> _PROVIDED MATERIAL_:

(* ===== verification/Hash.v ===== *)
(** * Open-addressing hash tables ([DB/hash.c])

    The dictionary of a sparse row.  A key hashes to [key mod nentries] and
    collides upwards, at most [max_colijns] slots away; the entry of the home
    slot counts how far its keys have gone.  A table that finds no slot grows by
    a quarter and reinserts.  The file has the table twice, with 32-bit and
    16-bit keys; the two copies differ in the widths of [hcfg]. *)

From S2P Require Import Prelude.

(** ** Data *)

Definition HASH_NULL : Z := 0.
Definition MAX_COLLISIONS : Z := 25.
Definition ERR_INVALID_HASHKEY : Z := -1.

Record ahash_entry := AEnt { n_colijns : Z; e_key : Z; e_val : Z }.

Record ahash := AHash {
  nvalid : Z;
  max_colijns : Z;
  entries : list ahash_entry;
}.
Definition nentries (ht : ahash) : nat := length (entries ht).

(** Widths of [n_colijns], [key] and [val], and the size of an entry. *)
Record hcfg := HCfg { h_nw : Z; h_kw : Z; h_vw : Z; h_esize : Z }.
Definition cfg32 : hcfg := HCfg 32 32 64 16.
Definition cfg16 : hcfg := HCfg 8 16 32 7.
Definition sizeof_ahash : Z := 24.

Definition zero_entry : ahash_entry := AEnt 0 0 0.

(** ** Operations *)

Definition init (ht : ahash) : ahash :=
  AHash 0 (if max_colijns ht =? 0 then MAX_COLLISIONS else max_colijns ht) (entries ht).

Definition alc_hash_make (nentries : Z) : ahash :=
  let nentries := if nentries =? 0 then 2 else nentries in
  init (AHash 0 0 (replicate (Z.to_nat nentries) zero_entry)).

Definition alc_hash_size (c : hcfg) (ht : ahash) : Z :=
  u32 (Z.of_nat (nentries ht) * h_esize c + sizeof_ahash).

Definition home (n : nat) (key : Z) : nat := Z.to_nat (key mod Z.of_nat n).

(** The slots of the two loops, up to the clipped last index and then from the
    start of the array. *)
Definition probes (n index last_index : nat) (cap : nat -> nat) : list nat :=
  if (n <=? last_index)%nat
  then seq (index + 1) (n - 1 - index) ++ seq 0 (cap (last_index - n + 1)%nat)
  else seq (index + 1) (last_index - index).

(** The first probe whose key satisfies [P], with its number. *)
Fixpoint scan (P : Z -> bool) (es : list ahash_entry) (ps : list nat) (d : nat)
    : option (option (nat * nat)) :=
  match ps with
  | [] => Some None
  | p :: ps' =>
      e ← es !! p;
      if P (e_key e) then Some (Some (p, d)) else scan P es ps' (S d)
  end.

> _WORK REQUEST_: Whenever a line above contains "else", copy that line.

> _SOLUTION TO THIS PROBLEM_:
  AHash 0 (if max_colijns ht =? 0 then MAX_COLLISIONS else max_colijns ht) (entries ht).
  let nentries := if nentries =? 0 then 2 else nentries in
  else seq (index + 1) (last_index - index).
      if P (e_key e) then Some (Some (p, d)) else scan P es ps' (S d)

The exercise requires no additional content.